Do you have one of the “worst” passwords of 2020?
The list of the most commonly hacked passwords of 2020 is out. And it looks like a lot of folks — and their companies — are vulnerable. NordPass just released its list of the Top 200 passwords of the year for 2020. Check out what made it to the top of the list:
|Top Passwords||Time to Crack it|
|1.) 123456||Less than a second|
|2.) 123456789||Less than a second|
|3.) picture1 (New)||Three hours|
|4.) password||Less than a second|
|5.) 12345678||Less than a second|
|6.) 111111||Less than a second|
|7.) 123123||Less than a second|
|8.) 12345||Less than a second|
|9.) 1234567890||Less than a second|
|10.) Senha (New)||Ten seconds|
The majority of these we’ve seen before in the past, however, there are two new entries that made the top 10 list you may want to urge your staffers not to use. The was first was “picture1” which gets cracked in three hours, and the second was “senha”, the Spanish word for password, which takes only slightly longer than its English counterpart to crack at 10 seconds.
Research by NordPass confirms what we know: people use simple, easy-to-remember passwords because it’s convenient. The most memorable passwords are also the ones highly vulnerable to cracking, the research shows.
The list of passwords was compiled in partnership with a third-party company specializing in data breach research. They evaluated a database that contained 275,699,516 passwords in total.
What should you avoid when creating a password?
Avoid using dictionary words, number combinations, or strings of adjacent keyboard combinations. For instance, “password”, “qwerty”, or “123456.” Also, refrain from repetitive characters, such as “aaaa” or “123abc”, and under no circumstances choose passwords based on personal details that might not be completely confidential, such as your phone number, birth date, or name.

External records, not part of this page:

(** A cancelled drop put its index back. *)
Lemma cancel_effect ctx id days (s : Store Live) :
  oc_canHide ctx = true ->
  let s' := (unhideRecommendation ctx id days s).1 in
  (recs s' = recs s /\ live s' = live s) \/
  exists r f, r ∈ recs s /\ recs s' = update_where (rec_id r) f (recs s) /\
    unhide (live s) (rec_database r) (rec_collection r) (rec_indexName r) = (live s', inr tt).
Proof.
  intros Hc. unfold unhideRecommendation, ownedBy, setState, veto, insert_action, write, mbind, pass_bind, get.
  simpl. destruct (oc_owns ctx); [|auto]. destruct (find_row (recs s) id) as [r|] eqn:Er; [|auto].
  apply find_row_spec in Er as [Hr _]. case_bool_decide; [|auto]. simpl. destruct (oc_readOnly ctx); [auto|].
  rewrite Hc. pose proof (Hun (live s) (rec_database r) (rec_collection r) (rec_indexName r)) as Hu.
  destruct (unhide _ _ _ _) as [l out] eqn:Eu. simpl in Hu. subst out. simpl. right. exists r.
  destruct (find_row (update_where _ _ _) _); eexists; (split; [done|]); (split; [reflexivity|exact Eu]).
Qed.

Lemma inv_cancel ctx id days : oc_canHide ctx = true -> preserves inv (unhideRecommendation ctx id days).
Proof.
  intros Hc s [Hwk Ht]. split; [by apply keyed_unhide|].
  destruct (cancel_effect ctx id days s Hc) as [[Hr Hl]|(r & f & Hr & Hrs & Hu)].
  - intros d c n. rewrite Hr, Hl. apply Ht.
  - eapply (tracked_step indexes owners s _ (fun d c n => (d, c, n) = (rec_database r, rec_collection r, rec_indexName r)));
      [done| |].
    + intros d c n Hh. by destruct (unhide_shows indexes _ _ _ _ _ _ _ _ Hu Hh).
    + intros x Hx Hs Hg. rewrite Hrs. apply elem_of_update_where; [done|]. intros E. apply Hg.
      by rewrite (NoDup_id_inj (recs s) x r) by (apply Hwk || done).
Qed.

Lemma inv_sweep doomed s :
  (forall r, r ∈ recs s -> doomed r = true -> state r ∈ [DROPPED; REJECTED; ROLLED_BACK]) ->
  inv s -> inv (sweepDecisions doomed s).
Proof.
  intros Hd [Hwk Ht]. split; [by apply keyed_sweep|]. intros d c n [?|(r & Hr & Hs & E)]%Ht; [by left|right].
  exists r. split; [|done]. cbn. apply elem_of_filter_bool. split; [done|]. apply negb_true_iff.
  destruct (doomed r) eqn:Ed; [|done]. specialize (Hd r Hr Ed). rewrite Hs in Hd. set_solver.
Qed.

Lemma inv_discard observed : preserves inv (discardProposalsOutsideScope observed).
Proof.
  intros s Hs. apply inv_quiet; [intros s' Hs'; by apply (keyed_delete (outside_scope observed))|by intros l0 s' Hs'| |done].
  intros x Hx Hst. cbn. apply elem_of_filter_bool. split; [done|]. unfold outside_scope. destruct observed; [|done].
  rewrite bool_decide_eq_false_2; [done|]. rewrite Hst. set_solver.
Qed.

(** Putting back: every index of the rows is shown again, and none is hidden. *)
Lemma restore_shows rows acc (s : Store Live) : exists s' n, for_each rows acc restore_one s = (s', inr n) /\
  forall d c n, hidden_on indexes (live s') d c n ->
    hidden_on indexes (live s) d c n /\ forall r, r ∈ rows -> (rec_database r, rec_collection r, rec_indexName r) <> (d, c, n).
Proof.
  revert acc s. induction rows as [|r rows IH]; intros acc s.
  { exists s, acc. split; [done|]. intros d c n Hh. split; [done|]. by intros r ?%not_elem_of_nil. }
  cbn [for_each]. unfold mbind at 1, pass_bind at 1, restore_one at 1, try_catch, mbind at 1, pass_bind at 1, write.
  pose proof (Hun (live s) (rec_database r) (rec_collection r) (rec_indexName r)) as Hu.
  destruct (unhide _ _ _ _) as [l o] eqn:Eu. cbn [snd] in Hu. subst o. cbn.
  match goal with |- context [for_each rows (acc + 1) restore_one ?s1] => destruct (IH (acc + 1) s1) as (s' & m & -> & Hh) end.
  exists s', m. split; [done|]. intros d c n [Hl Hne]%Hh. cbn [live] in Hl. destruct (unhide_shows indexes _ _ _ _ _ _ _ _ Eu Hl) as [Hs Hd].
  split; [done|]. intros x [->|Hx]%elem_of_cons; [congruence|by apply Hne].
Qed.
Lemma restore_effect (s : Store Live) : tracked indexes owners s -> exists s' n, restoreHiddenIndexes true true s = (s', inr n) /\
  forall d c n, hidden_on indexes (live s') d c n -> owners d c n.
Proof.
  intros Ht. unfold restoreHiddenIndexes, mbind at 1, pass_bind at 1, get. cbn beta iota.
  set (rows := List.filter _ (recs s)). cbv zeta.
  assert (Hin : forall r, r ∈ recs s -> state r = HIDDEN -> r ∈ rows).
  { intros r Hr Hst. apply elem_of_filter_bool. split; [done|]. apply bool_decide_eq_true. rewrite Hst. set_solver. }
  destruct ((0 <? length rows)%nat || _) eqn:Eb.
  - destruct (releaseFailureWatches_effect indexes s) as (s1 & out & E & _ & _ & _ & Hl).
    assert (try_catch releaseFailureWatches (fun _ => mret tt) s = (s1, inr tt)) as Ec by (unfold try_catch; rewrite E; by destruct out as [e|[]]).
    unfold mbind, pass_bind. rewrite Ec. destruct (restore_shows rows 0 s1) as (s2 & m & -> & Hs2). exists s2, m. split; [done|].
    intros d c n [Hh Hne]%Hs2. assert (hidden_on indexes (live s) d c n) as Hh' by (destruct Hh as (x & Hx & H1 & H2); exists x; by rewrite <- Hl).
    destruct (Ht _ _ _ Hh') as [?|(r & Hr & Hst & Er)]; [done|]. by destruct (Hne r (Hin r Hr Hst)).
  - exists s, 0. split; [done|]. apply orb_false_iff in Eb as [Eb _]. intros d c n Hh. destruct (Ht _ _ _ Hh) as [?|(r & Hr & Hst & _)]; [done|].
    specialize (Hin r Hr Hst). exfalso. destruct rows; [by apply not_elem_of_nil in Hin|done].
Qed.
Lemma inv_disconnect : preserves inv (disconnect true true).
Proof.
  intros s [Hwk Ht]. destruct (restore_effect s Ht) as (s1 & n & E & Hs1). unfold disconnect, mbind, pass_bind. rewrite E. cbn.
  split; [split; constructor|]. intros d c m Hh. left. by apply Hs1.
Qed.
(** A claim of another namespace leaves the passes' marks alone. *)
Lemma repair_le now cadence w : marks_le w (fst (claimRepair now cadence w)).
Proof. apply marks_le_other. intros t. apply claimWatermark_other. auto with js. Qed.
Lemma chase_le clusterId evidence intervals now w : marks_le w (fst (classifyChaseIsDue clusterId evidence intervals now w)).
Proof. apply marks_le_other. intros t. apply claimWatermark_other. auto with js. Qed.
Lemma raiseAlert_other key settled now w key' :
  alertKey key <> key' -> fst (raiseAlert key settled now w) !! key' = w !! key'.
Proof.
  intros Hk. unfold raiseAlert, alertAllowed, deferWatermark.
  pose proof (claimWatermark_other (alertKey key) (now - ALERT_COOLDOWN_MS) now w key' Hk) as H.
  destruct (claimWatermark _ _ _ _) as [w' []]; cbn in *; [|done].
  destruct settled; cbn; [done|]. by rewrite lookup_insert_ne.
Qed.
Lemma alert_le key settled now w : marks_le w (fst (raiseAlert key settled now w)).
Proof. apply marks_le_other. intros t. apply raiseAlert_other. auto with js. Qed.
#[export] Hint Resolve repair_le chase_le alert_le : js.

Lemma fleet_advances f w : fleet_ok f -> marks_le (marks f) w -> fleet_ok {| marks := w; ticks := ticks f; enqueued := enqueued f |}.
Proof.
  intros [Ht Hl] Hle. split; cbn; [|by eapply log_ok_le]. eapply Forall_impl; [exact Ht|]. intros tk. by apply tick_ok_le.
Qed.

(** Every step keeps the fleet in order and the marks moving forward. *)
Lemma fleet_step_ok f f' : fleet_step f f' -> fleet_ok f -> fleet_ok f' /\ marks_le (marks f) (marks f').
Proof.
  intros Hs Hok. pose proof Hok as [Ht Hl].
  destruct Hs as [f now cadence Hc|f now cadence [p o] rest before after E|f now cadence [p o] rest before after E
                 |f t before after E|f now cadence|f clusterId evidence intervals now|f key settled now].
  - split; [split; cbn; [constructor; [by apply begin_tick_ok|done]|done]|reflexivity].
  - rewrite E in Ht. apply Forall_app in Ht as [Hb [Htk Ha]%Forall_cons].
    pose proof (tick_due_le _ _ _ _ _ _ Htk) as Ho. cbn zeta.
    set (b := {| b_marks := marks f; dispatched := enqueued f; alreadyClaimed := [] |}).
    pose proof (claim_pass_le now b p o Ho) as Hle. split; [split|done]; cbn [marks ticks enqueued].
    + apply Forall_app. split; [|apply Forall_cons; split].
      * eapply Forall_impl; [exact Hb|]. intros tk. by apply tick_ok_le.
      * eapply tick_advances; [exact Hle| |exact Htk]. by apply claim_pass_covers.
      * eapply Forall_impl; [exact Ha|]. intros tk. by apply tick_ok_le.
    + by apply (claim_pass_log now b).
  - rewrite E in Ht. apply Forall_app in Ht as [Hb [Htk Ha]%Forall_cons].
    pose proof (tick_due_le _ _ _ _ _ _ Htk) as Ho.
    pose proof (claim_pass_le now {| b_marks := marks f; dispatched := []; alreadyClaimed := [] |} p o Ho) as Hle.
    split; [split|done]; cbn [marks ticks enqueued].
    + apply Forall_app. split; (eapply Forall_impl; [eassumption|]; intros tk; by apply tick_ok_le).
    + by eapply log_ok_le.
  - rewrite E in Ht. apply Forall_app in Ht as [Hb [Htk Ha]%Forall_cons].
    split; [split; cbn; [by apply Forall_app|done]|reflexivity].
  - split; [apply fleet_advances; auto with js|apply repair_le].
  - split; [apply fleet_advances; auto with js|apply chase_le].
  - split; [apply fleet_advances; auto with js|apply alert_le].
Qed.

Lemma fleet_steps_ok f f' : rtc fleet_step f f' -> fleet_ok f -> fleet_ok f' /\ marks_le (marks f) (marks f').
Proof.
  induction 1 as [f|f f1 f' Hs _ IH]; intros Hok; [by split|].
  destruct (fleet_step_ok _ _ Hs Hok) as [Hok1 Hle1]. destruct (IH Hok1) as [? ?]. split; [done|by etrans].
Qed.
Lemma fresh_fleet_ok : fleet_ok fresh_fleet.
Proof. split; [by constructor|]. intros t. split; [constructor|]. intros o Ho. by apply elem_of_nil in Ho. Qed.

(** ** A tick alone *)

(** A due pass nobody else claims meanwhile is won. *)
Definition unclaimed (w : Watermarks) (due : ScheduledPass * Z) : Prop :=
  forall m, last_dispatched w (task due.1) = Some m -> m < due.2.
Definition dues_log (l : list (ScheduledPass * Z)) : list (TaskName * Z) := (fun '(p, o) => (task p, o)) <$> l.

Lemma claim_pass_wins now b p o :
  unclaimed (b_marks b) (p, o) ->
  claim_pass now b (p, o) =
  {| b_marks := <[passKey (task_text (task p)) := now]> (b_marks b);
     dispatched := dispatched b ++ [(task p, o)]; alreadyClaimed := alreadyClaimed b |}.
Proof.
  unfold unclaimed, last_dispatched, claim_pass, claimWatermark. cbn. intros Hu.
  destruct (_ !! _) as [m|]; [|done]. by rewrite (proj2 (Z.ltb_lt _ _) (Hu m eq_refl)).
Qed.

Lemma claim_dues now l b :
  NoDup (task ∘ fst <$> l) -> Forall (unclaimed (b_marks b)) l ->
  let b' := foldl (claim_pass now) b l in
  dispatched b' = dispatched b ++ dues_log l /\ alreadyClaimed b' = alreadyClaimed b /\
  forall t, last_dispatched (b_marks b') t =
    if bool_decide (t ∈ task ∘ fst <$> l) then Some now else last_dispatched (b_marks b) t.
Proof.
  revert b. induction l as [|[p o] l IH]; intros b Hn Hu; cbn [foldl fmap list_fmap dues_log].
  - rewrite app_nil_r. split_and!; [done..|]. intros t. by rewrite bool_decide_eq_false_2 by apply not_elem_of_nil.
  - apply NoDup_cons in Hn as [Hp Hn]. apply Forall_cons in Hu as [Hu Hl]. rewrite claim_pass_wins by done.
    match goal with |- context [foldl _ ?b1 l] => destruct (IH b1) as (Hd & Ha & Hm) end; [done| |].
    { eapply Forall_impl; [apply Forall_and; split; [exact Hl|apply Forall_forall; intros x Hx; exact Hx]|].
      intros [p' o'] [Hu' Hin] m. unfold last_dispatched. cbn. rewrite lookup_insert_ne; [by apply Hu'|].
      intros E%passKey_inj. apply Hp. apply list_elem_of_fmap. exists (p', o'). cbn in *. by rewrite E. }
    rewrite Hd, Ha. cbn. split_and!; [by rewrite <- app_assoc|done|]. intros t. rewrite Hm. cbn.
    unfold last_dispatched at 1. cbn. destruct (decide (t = task p)) as [->|Ht].
    + rewrite bool_decide_eq_false_2 by done. rewrite bool_decide_eq_true_2 by left. apply lookup_insert_eq.
    + rewrite lookup_insert_ne by (intros ?%passKey_inj; by apply Ht).
      assert (bool_decide (t ∈ task ∘ fst <$> l) = bool_decide (t ∈ task p :: (task ∘ fst <$> l))) as ->; [|done].
      apply bool_decide_ext. rewrite elem_of_cons. naive_solver.
Qed.

Lemma BURST_tasks_nodup : NoDup (task <$> BURST_SCHEDULE).
Proof. refine (bool_decide_unpack _ _). vm_compute. exact I. Qed.

Definition due_at (now : Z) (cadence : Cadence) (w : Watermarks) (p : ScheduledPass) : bool :=
  match last_dispatched w (task p) with None => true | Some m => m <? occurrenceAt p now cadence end.
Lemma duePasses_filter now cadence w schedule :
  duePasses now (last_dispatched w) schedule cadence =
  (fun p => (p, occurrenceAt p now cadence)) <$> List.filter (due_at now cadence w) schedule.
Proof.
  unfold duePasses, due_at. induction schedule as [|p l IH]; [done|]. cbn -[last_dispatched].
  destruct (last_dispatched w (task p)) as [m|]; [case (Z.ltb _ _)|]; cbn -[last_dispatched]; by rewrite IH.
Qed.
Lemma duePasses_unclaimed now cadence w : Forall (unclaimed w) (duePasses now (last_dispatched w) BURST_SCHEDULE cadence).
Proof.
  rewrite duePasses_filter. apply Forall_fmap, Forall_forall. intros p [_ Hd]%elem_of_filter_bool m Hm.
  cbn in *. unfold due_at in Hd. rewrite Hm in Hd. by apply Z.ltb_lt.
Qed.
Lemma NoDup_fmap_inj {A B} (f : A -> B) l x y : NoDup (f <$> l) -> x ∈ l -> y ∈ l -> f x = f y -> x = y.
Proof.
  intros Hn Hx Hy E. apply list_elem_of_lookup in Hx as [i Hi], Hy as [j Hj].
  enough (i = j) by congruence. apply (NoDup_lookup (f <$> l) i j (f x)); [done|rewrite list_lookup_fmap..].
  - by rewrite Hi.
  - by rewrite Hj, E.
Qed.
Lemma duePasses_nodup now cadence w : NoDup (task ∘ fst <$> duePasses now (last_dispatched w) BURST_SCHEDULE cadence).
Proof.
  rewrite duePasses_filter, <- list_fmap_compose. apply (NoDup_fmap_filter _ task), BURST_tasks_nodup.
Qed.
(** Merging the open phases in, name by name. *)
Lemma merged_get now (op : list (string * list Z)) m name :
  NoDup op.*1 ->
  map_get name (foldl (fun m '(name, starts) =>
      let '(total, n, _) := default (0, 0, false) (map_get name m) in
      map_put name (total + elapsed now starts, n + Z.of_nat (length starts), true) m) m op) =
  match map_get name op with
  | None => map_get name m
  | Some starts =>
      let '(total, n, _) := default (0, 0, false) (map_get name m) in
      Some (total + elapsed now starts, n + Z.of_nat (length starts), true)
  end.
Proof.
  revert m. induction op as [|[k starts] op IH]; intros m Hn; [done|]. cbn [foldl].
  apply NoDup_cons in Hn as [Hk Hn]. rewrite IH by done. clear IH.
  destruct (map_get k m ?? (0, 0, false)) as [[total n] r] eqn:Em.
  rewrite map_get_put. destruct (String.eqb k name) eqn:E.
  - apply String.eqb_eq in E as ->. rewrite (map_get_none name op) by done.
    unfold map_get at 1. cbn. rewrite String.eqb_refl. cbn. by rewrite Em.
  - unfold map_get at 3. cbn. by rewrite E.
Qed.
Lemma merged_keys now (op : list (string * list Z)) m :
  NoDup m.*1 -> NoDup (foldl (fun m '(name, starts) =>
      let '(total, n, _) := default (0, 0, false) (map_get name m) in
      map_put name (total + elapsed now starts, n + Z.of_nat (length starts), true) m) m op).*1.
Proof.
  revert m. induction op as [|[k starts] op IH]; intros m Hm; [done|]. cbn [foldl]. apply IH.
  destruct (map_get k m ?? (0, 0, false)) as [[total n] r]. by apply map_put_nodup.
Qed.
Lemma map_get_totals name (t : list (string * (Z * Z))) :
  map_get name ((fun '(name, (total, n)) => (name, (total, n, false))) <$> t) = (fun x => (x, false)) <$> map_get name t.
Proof.
  unfold map_get. induction t as [|[k [total n]] t IH]; [done|]. cbn. by destruct (String.eqb k name).
Qed.

Lemma merged_spans now p spans name : reports p spans -> map_get name (merged now p) = phase_of now name spans.
Proof.
  intros [_ Ht Ho _ Hko]. unfold merged. rewrite merged_get by done. rewrite map_get_totals, Ht.
  destruct (Ho name) as (starts & Hp & ->). unfold phase_of, ended_of.
  set (mine := named name spans) in *. pose proof (total_ms_split now mine) as Hsum. pose proof (length_split mine) as Hlen.
  fold (open_of name spans) in Hp. unfold open_of in Hp. fold mine in Hp.
  rewrite <- (elapsed_perm now _ _ Hp) in Hsum. rewrite <- (Permutation_length Hp) in Hlen.
  pose proof (existsb_unended mine) as Hex. rewrite <- (length_fmap sp_from), <- (Permutation_length Hp) in Hex.
  set (fin := List.filter ended mine) in *. clearbody mine fin.
  destruct mine as [|sp mine]; [destruct fin, starts; cbn in Hlen; (done || lia)|].
  rewrite Hsum, Hlen, Hex. clear Hsum Hex Hp. destruct starts as [|s starts].
  - destruct fin as [|f fin]; [cbn in Hlen; lia|]. cbn [ended_tally fmap option_fmap option_map elapsed foldr length Nat.eqb negb].
    do 3 f_equal; lia.
  - by destruct fin.
Qed.

Lemma sorted_impl {A} (R R' : A -> A -> Prop) l :
  (forall a b, R a b -> R' a b) -> StronglySorted R l -> StronglySorted R' l.
Proof.
  intros HR. induction 1 as [|x l Hl IH Hx]; constructor; [done|]. eapply Forall_impl; [exact Hx|]. apply HR.
Qed.

(** The report of a pass, whatever it entered and left and in whatever order:
    each name once, dearest first, with the time of all its spans up to now, how
    often it was entered, and whether one is still open. *)
Theorem phases_report (ts : list Timing) now :
  let p := foldl timed no_phases ts in
  let spans := foldl span_timed [] ts in
  NoDup (ph_name <$> phases now p) /\
  StronglySorted (fun a b => totalMs b <= totalMs a) (phases now p) /\
  forall ph, ph ∈ phases now p <->
    phase_of now (ph_name ph) spans = Some (totalMs ph, calls ph, running ph).
Proof.
  intros p spans. pose proof (reports_all ts _ _ reports_none) as Hr. fold p spans in Hr.
  assert (Hk : NoDup (merged now p).*1).
  { apply merged_keys. rewrite <- list_fmap_compose.
    rewrite (list_fmap_ext _ fst); [exact (r_totals_keys _ _ Hr)|]. by intros _ [? [? ?]] _. }
  unfold phases. split_and!.
  - rewrite stable_sort_perm, <- list_fmap_compose. rewrite (list_fmap_ext _ fst); [done|]. by intros _ [? [[? ?] ?]] _.
  - apply (sorted_impl (fun a b => (totalMs b <=? totalMs a) = true)); [|apply stable_sort_sorted].
    + intros a b. apply Z.leb_le.
    + intros a b. rewrite Z.leb_gt, Z.leb_le. lia.
    + intros a b c. rewrite !Z.leb_le. lia.
  - intros [name total n r]. rewrite elem_of_stable_sort, list_elem_of_fmap. cbn.
    rewrite <- (merged_spans now p spans name Hr), (map_get_elem name (total, n, r)) by done. split.
    + intros ([k [[t c] o]] & [= -> -> -> ->] & Hin). done.
    + intros Hin. by exists (name, (total, n, r)).
Qed.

Remember: Your attacker isn’t some guy in a ski mask trying to guess your password one try at a time. It’s a program that automatically runs through massive databases of common passwords or random combinations of characters. The best thing you can do when creating a password is to 1.) make it long (at least seven characters, both upper case and lower case and 2.) make it random (avoid plain, dictionary words).